Frank should feel stupid for not realising that living together would be the next step for them, leaving him with too high of a rent for a second time in a year. He doesn’t have time for that, he’s too busy feeling stupid about not recognising their relationship for what it is. It’s not like there haven’t been signs. Bob’s not wearing a ring, but he does have a white leather wristband he hasn’t taken off, the type that are one solid piece of leather but somehow manage to be braided. No doubt Bob would have explained the meaning if Frank had said something about the piece. Frank never complimented Bob on it because complimenting guys on their jewellery was a bit gayer than he’s okay with being. He tries not to look at Dan often, sure the things he’s able to censor himself from saying would be written on his face, but undoubtedly he’s got a matching piece.

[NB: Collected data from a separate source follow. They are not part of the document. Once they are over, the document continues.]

(** The rows [get_raw_scores] feeds to the layers: one per (query, source)
    pair, the query's features followed by the source's. *)
Lemma get_raw_scores_pairs (self : VariationalAttention)
    (layers : option LogNormalLayers) (h_t h_s : tensor R) (N T S_ : nat) :
  shape h_t = [N; T; dim self] -> shape h_s = [N; S_; dim self] ->
  0 < dim self ->
  exists h_fold,
    shape h_fold = [N * T * S_; dim self + dim self] /\
    (forall n t s j, n < N -> t < T -> s < S_ -> j < dim self + dim self ->
       tget 0%R h_fold [(n * T + t) * S_ + s; j]
       = if j <? dim self then tget 0%R h_t [n; t; j]
         else tget 0%R h_s [n; s; j - dim self]) /\
    get_raw_scores self layers h_t h_s =
    match layers with
    | None =>
        Raise (AttributeError
                 "'VariationalAttention' object has no attribute 'softplus'")
    | Some l =>
        let h_enc := tmap nn_Softplus (linear_b (linear_1 l) h_fold) in
        let h_enc := tmap nn_Softplus (linear_b (linear_2 l) h_enc) in
        let h_mean := tmap nn_Softplus (linear_b (mean_out l) h_enc) in
        let h_var := tmap nn_Softplus (linear_b (var_out l) h_enc) in
        h_mean <- view [N; T; S_] h_mean ;;
        h_var <- view [N; T; S_] h_var ;;
        Ok (h_mean, h_var)
    end.
Proof.
  intros Ht Hs Hd.
  exists (Tensor [N * T * S_; dim self + dim self]
            (data (cat_last 0%R
               (tgen [N; T; S_; dim self] (fun idx =>
                  nth (ravel [N; T; 1; dim self]
                         (bcast_idx [N; T; 1; dim self] idx))
                    (data h_t) 0%R))
               (tgen [N; T; S_; dim self] (fun idx =>
                  nth (ravel [N; 1; S_; dim self]
                         (bcast_idx [N; 1; S_; dim self] idx))
                    (data h_s) 0%R))))).
  split; [reflexivity |]. split.
  - intros n t s j Hn Htt Hss Hj.
    match goal with
    | |- tget _ (Tensor _ (data ?c)) _ = _ =>
        rewrite (@tget_reshape _ 0%R c
                   [N; T; S_; dim self + dim self] [n; t; s; j]
                   [N * T * S_; dim self + dim self]
                   [(n * T + t) * S_ + s; j] eq_refl)
          by (simpl; nia)
    end.
    unfold cat_last. cbn [shape tgen removelast last app].
    rewrite tget_tgen by in_bounds. cbn [removelast last app].
    destruct (j <? dim self) eqn:E.
    + apply Nat.ltb_lt in E. rewrite tget_tgen by in_bounds.
      cbn [bcast_idx]. rewrite (bcast_lt Hn), (bcast_lt Htt), (bcast_lt E).
      unfold tget. rewrite Ht. f_equal. unfold bcast. simpl. lia.
    + apply Nat.ltb_ge in E. rewrite tget_tgen by in_bounds.
      cbn [bcast_idx]. rewrite (bcast_lt Hn), (bcast_lt Hss).
      rewrite (@bcast_lt (dim self) (j - dim self)) by lia.
      unfold tget. rewrite Hs. f_equal. unfold bcast. simpl. lia.
  - unfold get_raw_scores. rewrite Hs, Ht.
    rewrite !aeq_refl. cbn [bind].
    unfold unsqueeze, rank. rewrite Ht, Hs.
    cbn [length Nat.leb firstn skipn app bind].
    unfold expand.
    cbn [rank shape length Nat.leb Nat.sub repeat app bcast_all_ok].
    rewrite !bcast_ok_refl, !bcast_ok_one. cbn [andb bind].
    match goal with
    | |- context [view_infer ?sh ?t] =>
        rewrite (@view_infer_ok _ sh t (N * T * S_)) by (simpl; nia)
    end.
    cbn [bind]. reflexivity.
Qed.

Frank would like to be able to tell his fellow practitioners it was a long and well thought out Raising. The fact that it isn’t is something he’ll keep to himself. By the next time they meet he’ll have a list of reasons why that not even Old Hancock could fault. But the truth of it is that Frank just snaps. Bob is sitting on the couch, half waiting for Dan, rapidly muting and unmuting as he channel surfs. He’s apparently fine with hearing an Oxyclean infomercial, keeping it on for several minutes. J-Lo on MTV is deemed completely unacceptable. It’s about forty minutes after Dan promised to be there and he still hasn’t arrived, not that that’s a shock. He’s usually so bad with guestimates that Bob refers to it as ‘Dan time’. Frank keeps eyeballing the empty cushions. The couch is much more comfortable than the armchair he’s usually relegated to. Right now there’s no Dan snuggled against Bob, and he can always move when he finally arrives.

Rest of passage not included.